**TRY IT:**
Find the number of lines in these records where the word "length" appears. Reply with that number and nothing more.

(Collected data)
---+---
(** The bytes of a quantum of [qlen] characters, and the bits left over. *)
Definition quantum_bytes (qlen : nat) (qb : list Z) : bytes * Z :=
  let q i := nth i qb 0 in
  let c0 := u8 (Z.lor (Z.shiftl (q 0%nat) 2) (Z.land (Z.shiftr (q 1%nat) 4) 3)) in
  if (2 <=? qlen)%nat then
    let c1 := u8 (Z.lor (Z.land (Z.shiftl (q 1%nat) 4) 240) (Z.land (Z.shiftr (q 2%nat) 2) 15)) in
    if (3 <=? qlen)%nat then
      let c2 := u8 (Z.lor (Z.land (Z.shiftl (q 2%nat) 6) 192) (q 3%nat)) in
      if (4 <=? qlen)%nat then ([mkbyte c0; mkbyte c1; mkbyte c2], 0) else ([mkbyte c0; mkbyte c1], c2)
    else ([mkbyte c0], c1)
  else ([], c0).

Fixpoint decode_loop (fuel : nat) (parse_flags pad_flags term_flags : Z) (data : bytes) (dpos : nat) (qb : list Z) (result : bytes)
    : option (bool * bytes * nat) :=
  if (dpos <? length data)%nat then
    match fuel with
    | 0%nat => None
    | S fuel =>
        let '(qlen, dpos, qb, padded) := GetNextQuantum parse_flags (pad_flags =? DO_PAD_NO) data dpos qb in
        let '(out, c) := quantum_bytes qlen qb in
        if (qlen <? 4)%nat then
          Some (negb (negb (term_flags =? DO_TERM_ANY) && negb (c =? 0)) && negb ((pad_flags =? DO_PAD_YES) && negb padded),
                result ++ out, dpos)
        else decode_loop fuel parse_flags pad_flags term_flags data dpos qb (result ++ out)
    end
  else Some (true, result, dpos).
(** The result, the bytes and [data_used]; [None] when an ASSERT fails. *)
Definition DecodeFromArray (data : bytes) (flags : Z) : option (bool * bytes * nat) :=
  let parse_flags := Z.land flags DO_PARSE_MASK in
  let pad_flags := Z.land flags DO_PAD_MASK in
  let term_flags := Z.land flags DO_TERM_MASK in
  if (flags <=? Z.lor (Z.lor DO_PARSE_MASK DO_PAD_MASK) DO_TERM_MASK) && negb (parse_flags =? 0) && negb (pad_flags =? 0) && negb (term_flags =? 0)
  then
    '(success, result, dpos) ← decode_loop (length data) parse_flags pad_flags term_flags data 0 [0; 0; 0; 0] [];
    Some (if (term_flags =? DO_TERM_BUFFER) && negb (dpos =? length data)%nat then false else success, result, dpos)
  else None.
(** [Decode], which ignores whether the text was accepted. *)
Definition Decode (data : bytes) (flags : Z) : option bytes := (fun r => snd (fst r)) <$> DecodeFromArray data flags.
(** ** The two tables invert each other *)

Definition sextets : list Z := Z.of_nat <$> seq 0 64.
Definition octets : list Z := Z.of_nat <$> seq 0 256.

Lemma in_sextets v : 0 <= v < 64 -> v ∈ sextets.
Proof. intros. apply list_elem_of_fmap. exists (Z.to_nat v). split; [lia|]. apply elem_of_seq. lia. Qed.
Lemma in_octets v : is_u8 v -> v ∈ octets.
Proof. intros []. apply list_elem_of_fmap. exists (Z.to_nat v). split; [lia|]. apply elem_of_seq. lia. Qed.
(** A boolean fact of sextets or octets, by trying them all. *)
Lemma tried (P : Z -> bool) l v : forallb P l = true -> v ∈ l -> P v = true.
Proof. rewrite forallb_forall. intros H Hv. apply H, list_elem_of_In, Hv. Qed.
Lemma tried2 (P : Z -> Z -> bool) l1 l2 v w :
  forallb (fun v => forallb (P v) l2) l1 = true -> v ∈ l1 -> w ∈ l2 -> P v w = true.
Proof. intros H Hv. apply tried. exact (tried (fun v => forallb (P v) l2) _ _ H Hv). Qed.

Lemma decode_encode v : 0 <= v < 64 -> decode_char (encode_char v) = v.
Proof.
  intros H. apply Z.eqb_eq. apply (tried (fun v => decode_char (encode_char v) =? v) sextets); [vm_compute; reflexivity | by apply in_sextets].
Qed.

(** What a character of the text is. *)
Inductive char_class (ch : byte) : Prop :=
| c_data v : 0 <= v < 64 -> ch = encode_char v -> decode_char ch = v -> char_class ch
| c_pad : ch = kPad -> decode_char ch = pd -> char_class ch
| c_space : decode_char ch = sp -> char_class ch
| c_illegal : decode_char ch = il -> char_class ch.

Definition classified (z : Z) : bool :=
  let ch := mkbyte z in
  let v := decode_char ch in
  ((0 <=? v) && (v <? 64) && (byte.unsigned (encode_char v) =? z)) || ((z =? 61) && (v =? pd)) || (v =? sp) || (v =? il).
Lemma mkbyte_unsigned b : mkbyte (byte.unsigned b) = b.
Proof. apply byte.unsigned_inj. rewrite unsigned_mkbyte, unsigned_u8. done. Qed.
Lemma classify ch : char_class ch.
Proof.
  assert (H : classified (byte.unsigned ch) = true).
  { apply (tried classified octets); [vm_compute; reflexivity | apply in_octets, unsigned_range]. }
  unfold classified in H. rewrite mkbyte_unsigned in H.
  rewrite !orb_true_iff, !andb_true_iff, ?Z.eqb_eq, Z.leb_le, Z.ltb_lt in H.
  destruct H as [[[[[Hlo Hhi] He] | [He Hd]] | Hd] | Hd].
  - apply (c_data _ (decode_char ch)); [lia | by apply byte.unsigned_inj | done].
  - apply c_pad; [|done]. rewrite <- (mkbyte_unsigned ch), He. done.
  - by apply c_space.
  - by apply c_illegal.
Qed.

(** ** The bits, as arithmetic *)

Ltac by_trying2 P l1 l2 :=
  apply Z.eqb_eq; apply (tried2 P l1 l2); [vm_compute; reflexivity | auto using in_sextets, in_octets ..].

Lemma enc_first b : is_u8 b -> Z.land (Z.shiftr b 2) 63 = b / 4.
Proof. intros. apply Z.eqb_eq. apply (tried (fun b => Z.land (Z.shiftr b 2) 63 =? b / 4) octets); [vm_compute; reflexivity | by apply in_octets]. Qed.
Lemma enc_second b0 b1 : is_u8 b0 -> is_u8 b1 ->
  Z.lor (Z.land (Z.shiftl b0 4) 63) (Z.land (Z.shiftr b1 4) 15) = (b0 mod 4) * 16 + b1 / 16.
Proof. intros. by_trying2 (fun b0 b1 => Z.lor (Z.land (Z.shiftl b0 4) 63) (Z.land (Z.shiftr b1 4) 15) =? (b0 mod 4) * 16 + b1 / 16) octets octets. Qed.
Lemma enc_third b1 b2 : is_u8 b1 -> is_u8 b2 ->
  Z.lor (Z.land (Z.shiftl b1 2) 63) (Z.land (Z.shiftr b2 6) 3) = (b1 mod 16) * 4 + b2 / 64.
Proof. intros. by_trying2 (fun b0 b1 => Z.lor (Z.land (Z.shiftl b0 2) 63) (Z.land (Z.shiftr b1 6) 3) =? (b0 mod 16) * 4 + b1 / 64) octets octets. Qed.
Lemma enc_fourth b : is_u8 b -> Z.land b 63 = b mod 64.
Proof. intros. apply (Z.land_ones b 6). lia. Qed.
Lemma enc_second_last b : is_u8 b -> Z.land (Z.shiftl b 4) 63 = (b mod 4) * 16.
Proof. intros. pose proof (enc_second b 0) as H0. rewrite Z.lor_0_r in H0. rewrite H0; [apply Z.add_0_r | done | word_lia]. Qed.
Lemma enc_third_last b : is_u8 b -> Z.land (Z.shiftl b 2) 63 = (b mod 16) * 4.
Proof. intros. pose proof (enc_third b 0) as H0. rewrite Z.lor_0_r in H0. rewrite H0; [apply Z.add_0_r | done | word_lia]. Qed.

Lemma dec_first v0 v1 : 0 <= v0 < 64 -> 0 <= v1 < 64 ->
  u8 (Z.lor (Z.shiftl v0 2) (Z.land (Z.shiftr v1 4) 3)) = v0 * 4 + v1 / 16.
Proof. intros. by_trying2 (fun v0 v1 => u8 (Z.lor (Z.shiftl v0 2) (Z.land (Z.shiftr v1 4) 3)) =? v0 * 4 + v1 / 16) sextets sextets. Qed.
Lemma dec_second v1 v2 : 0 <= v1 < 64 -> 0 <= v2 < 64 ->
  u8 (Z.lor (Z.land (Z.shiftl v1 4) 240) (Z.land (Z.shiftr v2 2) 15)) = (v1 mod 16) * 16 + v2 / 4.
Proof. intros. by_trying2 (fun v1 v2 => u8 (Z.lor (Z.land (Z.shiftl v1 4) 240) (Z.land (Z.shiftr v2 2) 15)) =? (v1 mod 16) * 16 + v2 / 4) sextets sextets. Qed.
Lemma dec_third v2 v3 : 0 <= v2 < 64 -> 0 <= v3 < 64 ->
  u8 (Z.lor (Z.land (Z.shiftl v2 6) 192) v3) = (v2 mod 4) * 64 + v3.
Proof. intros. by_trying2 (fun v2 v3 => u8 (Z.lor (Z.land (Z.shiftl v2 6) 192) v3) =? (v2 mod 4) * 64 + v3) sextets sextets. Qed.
---+---
**EXPECTED ANSWER:**
3